ASSIGNMENT. Go through the data below. Pull out every line that has the word "Htok".

(DATASET ENTRIES)

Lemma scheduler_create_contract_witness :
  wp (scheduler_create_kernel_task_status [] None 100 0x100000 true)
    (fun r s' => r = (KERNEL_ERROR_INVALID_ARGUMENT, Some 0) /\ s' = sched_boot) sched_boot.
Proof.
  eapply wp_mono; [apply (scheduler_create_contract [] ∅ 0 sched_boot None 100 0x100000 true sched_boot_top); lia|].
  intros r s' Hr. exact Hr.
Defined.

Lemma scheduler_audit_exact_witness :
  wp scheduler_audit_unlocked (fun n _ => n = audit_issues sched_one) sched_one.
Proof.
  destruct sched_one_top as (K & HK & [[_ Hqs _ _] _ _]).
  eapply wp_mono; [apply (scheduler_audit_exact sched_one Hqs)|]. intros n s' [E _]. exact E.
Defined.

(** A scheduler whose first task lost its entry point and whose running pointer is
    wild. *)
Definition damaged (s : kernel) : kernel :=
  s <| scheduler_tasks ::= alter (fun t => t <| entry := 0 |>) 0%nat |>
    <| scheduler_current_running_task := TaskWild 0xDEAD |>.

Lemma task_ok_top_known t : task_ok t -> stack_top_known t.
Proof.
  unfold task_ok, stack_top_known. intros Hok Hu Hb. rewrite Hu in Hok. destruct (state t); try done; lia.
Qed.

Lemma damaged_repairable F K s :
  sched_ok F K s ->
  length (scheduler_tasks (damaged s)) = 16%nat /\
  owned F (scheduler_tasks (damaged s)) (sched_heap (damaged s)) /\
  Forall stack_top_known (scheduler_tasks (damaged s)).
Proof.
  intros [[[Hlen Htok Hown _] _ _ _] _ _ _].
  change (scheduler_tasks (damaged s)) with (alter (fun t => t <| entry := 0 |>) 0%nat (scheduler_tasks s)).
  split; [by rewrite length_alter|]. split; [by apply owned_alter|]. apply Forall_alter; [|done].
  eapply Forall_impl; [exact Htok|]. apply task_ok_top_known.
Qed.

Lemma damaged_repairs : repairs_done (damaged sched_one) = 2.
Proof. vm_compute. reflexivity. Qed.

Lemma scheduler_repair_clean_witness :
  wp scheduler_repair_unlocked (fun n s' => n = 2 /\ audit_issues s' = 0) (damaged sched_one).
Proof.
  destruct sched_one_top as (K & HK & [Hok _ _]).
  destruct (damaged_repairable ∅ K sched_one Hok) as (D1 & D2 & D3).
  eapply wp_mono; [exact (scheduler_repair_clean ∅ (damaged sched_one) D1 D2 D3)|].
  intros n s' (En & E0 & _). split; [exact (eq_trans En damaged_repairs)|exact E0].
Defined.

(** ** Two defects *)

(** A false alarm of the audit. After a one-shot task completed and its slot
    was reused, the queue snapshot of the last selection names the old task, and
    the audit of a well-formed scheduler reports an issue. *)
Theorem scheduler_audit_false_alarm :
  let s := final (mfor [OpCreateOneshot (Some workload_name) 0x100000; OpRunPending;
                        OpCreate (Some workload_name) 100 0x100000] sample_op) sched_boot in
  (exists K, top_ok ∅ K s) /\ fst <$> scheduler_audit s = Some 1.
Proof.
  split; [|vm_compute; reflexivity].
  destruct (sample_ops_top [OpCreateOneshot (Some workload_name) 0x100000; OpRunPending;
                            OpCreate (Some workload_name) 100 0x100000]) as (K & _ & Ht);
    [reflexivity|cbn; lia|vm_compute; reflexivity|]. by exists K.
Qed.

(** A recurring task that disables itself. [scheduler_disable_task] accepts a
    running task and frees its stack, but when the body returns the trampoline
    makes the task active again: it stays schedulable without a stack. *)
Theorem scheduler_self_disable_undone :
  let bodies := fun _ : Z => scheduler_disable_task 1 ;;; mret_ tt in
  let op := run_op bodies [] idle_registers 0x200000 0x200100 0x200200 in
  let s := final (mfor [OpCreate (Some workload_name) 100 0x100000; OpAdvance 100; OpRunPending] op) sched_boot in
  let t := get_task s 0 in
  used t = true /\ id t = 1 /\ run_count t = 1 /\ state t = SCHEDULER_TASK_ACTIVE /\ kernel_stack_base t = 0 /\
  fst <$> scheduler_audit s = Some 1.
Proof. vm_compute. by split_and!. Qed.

(End DATASET ENTRIES)
(DATASET ENTRIES)

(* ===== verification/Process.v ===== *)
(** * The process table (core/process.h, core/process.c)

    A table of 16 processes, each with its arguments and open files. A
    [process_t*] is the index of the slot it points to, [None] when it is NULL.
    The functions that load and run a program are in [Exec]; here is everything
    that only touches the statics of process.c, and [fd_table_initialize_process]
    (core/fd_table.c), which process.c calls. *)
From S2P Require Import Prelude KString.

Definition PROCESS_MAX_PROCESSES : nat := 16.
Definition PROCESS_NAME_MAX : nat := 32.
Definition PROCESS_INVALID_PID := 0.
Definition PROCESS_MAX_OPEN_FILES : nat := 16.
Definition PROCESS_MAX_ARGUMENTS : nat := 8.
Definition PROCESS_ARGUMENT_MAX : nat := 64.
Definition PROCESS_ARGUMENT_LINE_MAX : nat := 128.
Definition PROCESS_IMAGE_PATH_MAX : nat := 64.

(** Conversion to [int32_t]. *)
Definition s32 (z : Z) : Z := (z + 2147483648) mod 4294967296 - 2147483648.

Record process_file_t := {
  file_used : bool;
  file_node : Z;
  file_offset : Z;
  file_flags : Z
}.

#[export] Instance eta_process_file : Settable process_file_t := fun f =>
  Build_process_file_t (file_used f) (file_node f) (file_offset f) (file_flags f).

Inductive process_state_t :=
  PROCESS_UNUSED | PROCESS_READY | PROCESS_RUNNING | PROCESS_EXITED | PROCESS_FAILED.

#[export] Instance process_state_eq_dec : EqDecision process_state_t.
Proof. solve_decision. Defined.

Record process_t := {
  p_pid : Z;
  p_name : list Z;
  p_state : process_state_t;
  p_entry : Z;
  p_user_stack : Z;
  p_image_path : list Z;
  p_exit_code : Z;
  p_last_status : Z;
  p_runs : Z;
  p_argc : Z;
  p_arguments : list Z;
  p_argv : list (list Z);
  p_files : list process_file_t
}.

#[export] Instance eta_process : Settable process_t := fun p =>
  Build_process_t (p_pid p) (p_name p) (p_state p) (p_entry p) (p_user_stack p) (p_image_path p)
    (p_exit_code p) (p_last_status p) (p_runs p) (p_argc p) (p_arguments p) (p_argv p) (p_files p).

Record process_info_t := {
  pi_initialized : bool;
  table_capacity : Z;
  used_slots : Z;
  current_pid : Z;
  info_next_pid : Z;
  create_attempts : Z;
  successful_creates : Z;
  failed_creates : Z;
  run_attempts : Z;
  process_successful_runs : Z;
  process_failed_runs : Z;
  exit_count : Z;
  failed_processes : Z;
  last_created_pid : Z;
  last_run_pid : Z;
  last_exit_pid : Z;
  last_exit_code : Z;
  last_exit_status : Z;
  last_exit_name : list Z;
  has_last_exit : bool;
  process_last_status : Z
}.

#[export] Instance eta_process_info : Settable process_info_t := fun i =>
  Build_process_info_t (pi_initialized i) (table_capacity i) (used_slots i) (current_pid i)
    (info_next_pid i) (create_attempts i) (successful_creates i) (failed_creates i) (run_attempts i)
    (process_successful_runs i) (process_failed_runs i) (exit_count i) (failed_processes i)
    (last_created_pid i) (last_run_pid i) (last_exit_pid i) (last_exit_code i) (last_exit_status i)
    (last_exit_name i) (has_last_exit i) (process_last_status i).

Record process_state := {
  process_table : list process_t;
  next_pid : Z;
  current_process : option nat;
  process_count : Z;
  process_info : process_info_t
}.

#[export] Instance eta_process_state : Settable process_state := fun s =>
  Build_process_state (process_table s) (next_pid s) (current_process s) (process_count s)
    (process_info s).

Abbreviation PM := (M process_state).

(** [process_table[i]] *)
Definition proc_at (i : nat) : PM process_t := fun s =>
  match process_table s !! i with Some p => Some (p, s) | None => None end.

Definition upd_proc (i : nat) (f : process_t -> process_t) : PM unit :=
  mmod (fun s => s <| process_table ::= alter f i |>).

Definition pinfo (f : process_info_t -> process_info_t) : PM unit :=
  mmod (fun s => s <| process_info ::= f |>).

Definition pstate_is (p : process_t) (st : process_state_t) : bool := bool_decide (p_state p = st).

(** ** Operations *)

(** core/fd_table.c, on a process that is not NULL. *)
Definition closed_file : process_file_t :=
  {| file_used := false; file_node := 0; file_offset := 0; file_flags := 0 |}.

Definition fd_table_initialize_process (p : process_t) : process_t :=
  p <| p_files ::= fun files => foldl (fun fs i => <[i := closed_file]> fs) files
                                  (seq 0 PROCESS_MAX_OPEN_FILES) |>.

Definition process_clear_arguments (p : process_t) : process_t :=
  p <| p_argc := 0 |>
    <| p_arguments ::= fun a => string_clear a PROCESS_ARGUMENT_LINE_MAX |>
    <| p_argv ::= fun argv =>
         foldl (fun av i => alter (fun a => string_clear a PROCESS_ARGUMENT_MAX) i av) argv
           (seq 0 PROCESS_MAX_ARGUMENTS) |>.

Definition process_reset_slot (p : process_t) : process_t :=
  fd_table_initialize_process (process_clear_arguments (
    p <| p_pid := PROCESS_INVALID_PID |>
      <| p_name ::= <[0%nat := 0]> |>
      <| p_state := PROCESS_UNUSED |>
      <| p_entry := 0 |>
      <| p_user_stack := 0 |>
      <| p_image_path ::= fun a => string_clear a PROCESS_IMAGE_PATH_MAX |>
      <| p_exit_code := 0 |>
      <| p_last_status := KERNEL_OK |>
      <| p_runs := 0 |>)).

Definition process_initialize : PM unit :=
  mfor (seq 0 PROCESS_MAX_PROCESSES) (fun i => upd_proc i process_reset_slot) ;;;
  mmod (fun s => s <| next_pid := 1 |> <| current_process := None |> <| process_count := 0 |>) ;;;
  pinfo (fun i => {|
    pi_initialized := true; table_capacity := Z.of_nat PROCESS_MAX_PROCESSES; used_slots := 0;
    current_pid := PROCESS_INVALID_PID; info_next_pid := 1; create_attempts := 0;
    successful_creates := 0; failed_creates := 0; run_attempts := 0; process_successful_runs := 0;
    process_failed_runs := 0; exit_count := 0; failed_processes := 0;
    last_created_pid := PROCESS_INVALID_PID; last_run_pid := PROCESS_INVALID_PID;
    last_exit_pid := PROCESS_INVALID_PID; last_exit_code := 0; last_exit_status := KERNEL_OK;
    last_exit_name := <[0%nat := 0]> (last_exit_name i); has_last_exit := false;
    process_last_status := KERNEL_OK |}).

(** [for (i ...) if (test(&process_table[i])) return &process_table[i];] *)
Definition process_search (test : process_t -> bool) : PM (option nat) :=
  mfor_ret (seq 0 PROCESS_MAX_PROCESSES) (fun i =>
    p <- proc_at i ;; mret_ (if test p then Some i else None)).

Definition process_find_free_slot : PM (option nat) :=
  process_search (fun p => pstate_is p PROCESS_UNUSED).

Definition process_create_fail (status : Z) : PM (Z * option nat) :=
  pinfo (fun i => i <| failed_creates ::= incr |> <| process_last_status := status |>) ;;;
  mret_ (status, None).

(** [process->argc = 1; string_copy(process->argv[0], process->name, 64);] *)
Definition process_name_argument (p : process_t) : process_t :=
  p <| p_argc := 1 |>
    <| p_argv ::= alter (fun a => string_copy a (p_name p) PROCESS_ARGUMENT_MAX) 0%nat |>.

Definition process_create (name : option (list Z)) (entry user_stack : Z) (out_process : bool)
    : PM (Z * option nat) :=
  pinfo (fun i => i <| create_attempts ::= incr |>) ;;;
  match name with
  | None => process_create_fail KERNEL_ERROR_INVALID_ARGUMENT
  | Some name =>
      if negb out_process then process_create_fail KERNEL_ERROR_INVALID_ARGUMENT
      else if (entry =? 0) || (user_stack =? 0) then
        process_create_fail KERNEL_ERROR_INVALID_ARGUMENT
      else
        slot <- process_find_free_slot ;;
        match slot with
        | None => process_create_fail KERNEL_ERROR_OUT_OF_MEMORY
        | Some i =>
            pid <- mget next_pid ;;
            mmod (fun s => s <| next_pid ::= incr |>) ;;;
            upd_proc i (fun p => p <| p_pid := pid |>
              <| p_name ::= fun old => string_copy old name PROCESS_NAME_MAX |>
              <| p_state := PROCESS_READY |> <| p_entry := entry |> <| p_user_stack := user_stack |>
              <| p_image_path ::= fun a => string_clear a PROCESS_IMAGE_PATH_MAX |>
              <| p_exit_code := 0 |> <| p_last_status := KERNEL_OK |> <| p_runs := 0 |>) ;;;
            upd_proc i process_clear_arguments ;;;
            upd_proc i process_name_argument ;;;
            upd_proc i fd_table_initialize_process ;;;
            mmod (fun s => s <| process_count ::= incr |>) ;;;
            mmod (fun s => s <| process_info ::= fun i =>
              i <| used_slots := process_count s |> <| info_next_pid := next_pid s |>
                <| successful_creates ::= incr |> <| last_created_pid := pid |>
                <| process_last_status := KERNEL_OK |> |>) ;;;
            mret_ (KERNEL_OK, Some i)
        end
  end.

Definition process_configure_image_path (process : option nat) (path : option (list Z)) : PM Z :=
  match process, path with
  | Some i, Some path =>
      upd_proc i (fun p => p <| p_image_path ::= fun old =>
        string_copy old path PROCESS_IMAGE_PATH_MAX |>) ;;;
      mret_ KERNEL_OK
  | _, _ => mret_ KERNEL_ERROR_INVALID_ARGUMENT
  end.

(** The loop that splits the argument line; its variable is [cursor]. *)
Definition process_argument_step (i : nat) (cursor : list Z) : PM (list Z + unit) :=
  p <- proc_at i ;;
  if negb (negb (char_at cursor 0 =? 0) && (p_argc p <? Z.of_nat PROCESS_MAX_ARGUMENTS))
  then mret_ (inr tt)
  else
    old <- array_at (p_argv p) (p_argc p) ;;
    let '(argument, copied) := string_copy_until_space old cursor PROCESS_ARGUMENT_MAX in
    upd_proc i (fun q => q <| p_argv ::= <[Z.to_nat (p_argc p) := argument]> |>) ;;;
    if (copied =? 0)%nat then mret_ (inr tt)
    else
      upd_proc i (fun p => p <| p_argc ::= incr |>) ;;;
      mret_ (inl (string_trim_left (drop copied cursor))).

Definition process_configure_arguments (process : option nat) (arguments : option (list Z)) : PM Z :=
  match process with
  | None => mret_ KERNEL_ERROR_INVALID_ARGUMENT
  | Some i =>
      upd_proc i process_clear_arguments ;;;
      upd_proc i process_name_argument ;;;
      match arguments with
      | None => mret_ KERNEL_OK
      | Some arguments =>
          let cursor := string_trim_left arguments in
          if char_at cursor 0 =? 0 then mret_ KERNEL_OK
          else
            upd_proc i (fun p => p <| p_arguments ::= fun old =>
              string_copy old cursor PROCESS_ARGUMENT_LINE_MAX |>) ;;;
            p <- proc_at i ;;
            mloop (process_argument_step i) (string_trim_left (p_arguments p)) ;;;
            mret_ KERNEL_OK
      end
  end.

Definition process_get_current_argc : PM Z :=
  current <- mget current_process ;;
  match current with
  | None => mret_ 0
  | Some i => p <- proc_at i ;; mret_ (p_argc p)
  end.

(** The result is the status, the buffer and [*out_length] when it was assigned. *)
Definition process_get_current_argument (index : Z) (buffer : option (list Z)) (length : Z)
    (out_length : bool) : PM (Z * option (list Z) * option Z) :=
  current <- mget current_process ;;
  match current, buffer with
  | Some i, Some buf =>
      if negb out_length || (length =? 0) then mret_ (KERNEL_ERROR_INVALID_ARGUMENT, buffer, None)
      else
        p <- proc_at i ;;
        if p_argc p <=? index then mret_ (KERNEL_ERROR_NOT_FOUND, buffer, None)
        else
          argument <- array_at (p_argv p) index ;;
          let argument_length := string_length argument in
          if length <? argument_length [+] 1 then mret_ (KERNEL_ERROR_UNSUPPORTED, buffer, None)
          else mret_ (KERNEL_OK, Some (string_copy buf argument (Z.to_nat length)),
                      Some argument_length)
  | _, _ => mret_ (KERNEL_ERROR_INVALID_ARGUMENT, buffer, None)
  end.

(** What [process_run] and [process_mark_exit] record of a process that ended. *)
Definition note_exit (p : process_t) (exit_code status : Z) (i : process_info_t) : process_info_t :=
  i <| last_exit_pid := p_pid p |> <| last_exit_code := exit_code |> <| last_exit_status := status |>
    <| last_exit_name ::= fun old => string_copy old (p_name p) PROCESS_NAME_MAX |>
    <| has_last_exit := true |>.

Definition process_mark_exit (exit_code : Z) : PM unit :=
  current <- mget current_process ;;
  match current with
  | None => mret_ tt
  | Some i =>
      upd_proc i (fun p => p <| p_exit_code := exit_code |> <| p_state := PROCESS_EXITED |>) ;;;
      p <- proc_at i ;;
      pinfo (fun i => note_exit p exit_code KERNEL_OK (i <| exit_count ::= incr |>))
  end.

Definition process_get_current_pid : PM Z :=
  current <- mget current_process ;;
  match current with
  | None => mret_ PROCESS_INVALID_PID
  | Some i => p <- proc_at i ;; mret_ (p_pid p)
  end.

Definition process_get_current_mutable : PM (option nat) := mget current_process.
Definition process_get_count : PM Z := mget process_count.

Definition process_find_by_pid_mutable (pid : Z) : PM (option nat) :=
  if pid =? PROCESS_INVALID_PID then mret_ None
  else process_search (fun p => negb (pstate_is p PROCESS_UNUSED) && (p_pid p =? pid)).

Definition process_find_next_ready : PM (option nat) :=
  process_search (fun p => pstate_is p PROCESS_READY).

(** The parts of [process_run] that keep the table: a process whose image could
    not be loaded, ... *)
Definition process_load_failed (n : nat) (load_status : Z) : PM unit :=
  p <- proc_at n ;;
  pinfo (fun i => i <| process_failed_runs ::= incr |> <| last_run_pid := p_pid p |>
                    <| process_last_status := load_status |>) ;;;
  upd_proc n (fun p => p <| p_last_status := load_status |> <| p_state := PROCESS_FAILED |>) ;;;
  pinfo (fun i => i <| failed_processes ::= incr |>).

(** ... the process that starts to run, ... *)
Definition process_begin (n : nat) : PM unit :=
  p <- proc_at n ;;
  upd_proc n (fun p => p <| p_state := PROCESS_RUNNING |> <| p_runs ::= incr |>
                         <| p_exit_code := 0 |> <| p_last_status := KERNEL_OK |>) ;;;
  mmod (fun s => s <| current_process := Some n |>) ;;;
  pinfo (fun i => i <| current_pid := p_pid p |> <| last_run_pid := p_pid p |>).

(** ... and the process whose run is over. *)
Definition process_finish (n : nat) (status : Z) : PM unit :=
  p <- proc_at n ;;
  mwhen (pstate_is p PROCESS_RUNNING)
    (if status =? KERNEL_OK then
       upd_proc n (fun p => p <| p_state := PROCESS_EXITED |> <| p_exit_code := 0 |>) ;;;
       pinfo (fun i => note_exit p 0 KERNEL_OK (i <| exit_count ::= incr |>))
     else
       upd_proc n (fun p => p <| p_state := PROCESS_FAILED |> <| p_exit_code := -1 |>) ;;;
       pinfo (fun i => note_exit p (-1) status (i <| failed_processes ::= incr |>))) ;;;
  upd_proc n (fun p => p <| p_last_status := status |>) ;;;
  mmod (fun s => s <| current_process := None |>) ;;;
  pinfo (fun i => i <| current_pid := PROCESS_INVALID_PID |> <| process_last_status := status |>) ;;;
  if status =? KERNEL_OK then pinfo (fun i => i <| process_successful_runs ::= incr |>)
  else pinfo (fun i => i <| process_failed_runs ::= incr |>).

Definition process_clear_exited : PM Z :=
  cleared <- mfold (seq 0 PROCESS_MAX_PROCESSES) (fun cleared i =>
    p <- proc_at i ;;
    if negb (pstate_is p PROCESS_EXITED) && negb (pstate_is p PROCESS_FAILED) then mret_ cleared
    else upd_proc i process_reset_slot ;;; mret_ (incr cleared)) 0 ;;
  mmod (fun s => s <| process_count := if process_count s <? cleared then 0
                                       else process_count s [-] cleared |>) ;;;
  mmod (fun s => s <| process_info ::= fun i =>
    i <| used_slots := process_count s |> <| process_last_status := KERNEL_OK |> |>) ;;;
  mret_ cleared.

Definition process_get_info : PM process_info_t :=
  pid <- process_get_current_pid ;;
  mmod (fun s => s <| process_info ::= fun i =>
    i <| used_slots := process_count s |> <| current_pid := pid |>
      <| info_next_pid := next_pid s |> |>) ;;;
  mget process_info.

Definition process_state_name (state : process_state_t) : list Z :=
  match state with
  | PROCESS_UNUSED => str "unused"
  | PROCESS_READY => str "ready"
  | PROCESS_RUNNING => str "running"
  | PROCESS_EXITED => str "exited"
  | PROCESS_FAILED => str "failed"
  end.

(End DATASET ENTRIES)
(DATASET ENTRIES)

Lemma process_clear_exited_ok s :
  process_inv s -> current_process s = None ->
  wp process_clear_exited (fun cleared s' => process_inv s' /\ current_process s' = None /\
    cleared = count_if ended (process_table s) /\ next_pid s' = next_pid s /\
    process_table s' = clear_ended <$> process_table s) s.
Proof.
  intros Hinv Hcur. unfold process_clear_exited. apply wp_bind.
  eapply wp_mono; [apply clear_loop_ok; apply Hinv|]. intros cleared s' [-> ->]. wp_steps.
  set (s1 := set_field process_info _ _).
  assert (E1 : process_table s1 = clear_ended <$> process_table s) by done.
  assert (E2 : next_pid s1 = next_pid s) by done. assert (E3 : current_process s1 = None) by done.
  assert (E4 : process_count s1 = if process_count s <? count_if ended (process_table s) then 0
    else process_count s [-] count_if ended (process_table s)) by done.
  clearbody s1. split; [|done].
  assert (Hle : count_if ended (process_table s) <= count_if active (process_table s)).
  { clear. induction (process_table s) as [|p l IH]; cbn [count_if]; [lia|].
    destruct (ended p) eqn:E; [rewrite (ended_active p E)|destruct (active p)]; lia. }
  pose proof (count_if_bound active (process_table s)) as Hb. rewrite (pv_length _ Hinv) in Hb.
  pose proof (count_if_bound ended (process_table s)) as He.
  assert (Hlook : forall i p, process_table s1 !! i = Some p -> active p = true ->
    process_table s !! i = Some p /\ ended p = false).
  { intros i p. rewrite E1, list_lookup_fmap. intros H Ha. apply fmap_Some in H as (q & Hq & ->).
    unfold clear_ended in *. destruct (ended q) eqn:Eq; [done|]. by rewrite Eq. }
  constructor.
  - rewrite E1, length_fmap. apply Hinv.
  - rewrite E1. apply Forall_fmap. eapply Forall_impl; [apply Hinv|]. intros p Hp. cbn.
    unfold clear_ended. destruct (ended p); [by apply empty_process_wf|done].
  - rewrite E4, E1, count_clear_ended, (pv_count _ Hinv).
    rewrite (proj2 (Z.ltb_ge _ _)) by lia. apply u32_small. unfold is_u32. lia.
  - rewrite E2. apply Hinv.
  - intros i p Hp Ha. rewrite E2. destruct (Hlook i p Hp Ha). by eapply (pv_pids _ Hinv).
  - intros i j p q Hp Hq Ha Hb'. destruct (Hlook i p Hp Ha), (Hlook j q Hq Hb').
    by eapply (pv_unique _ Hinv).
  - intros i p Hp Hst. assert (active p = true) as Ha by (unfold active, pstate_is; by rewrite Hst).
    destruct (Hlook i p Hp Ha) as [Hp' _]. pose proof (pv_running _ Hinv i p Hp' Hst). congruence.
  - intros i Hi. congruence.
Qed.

(End DATASET ENTRIES)

ANSWER SPACE.
  intros [[[Hlen Htok Hown _] _ _ _] _ _ _].
  eapply Forall_impl; [exact Htok|]. apply task_ok_top_known.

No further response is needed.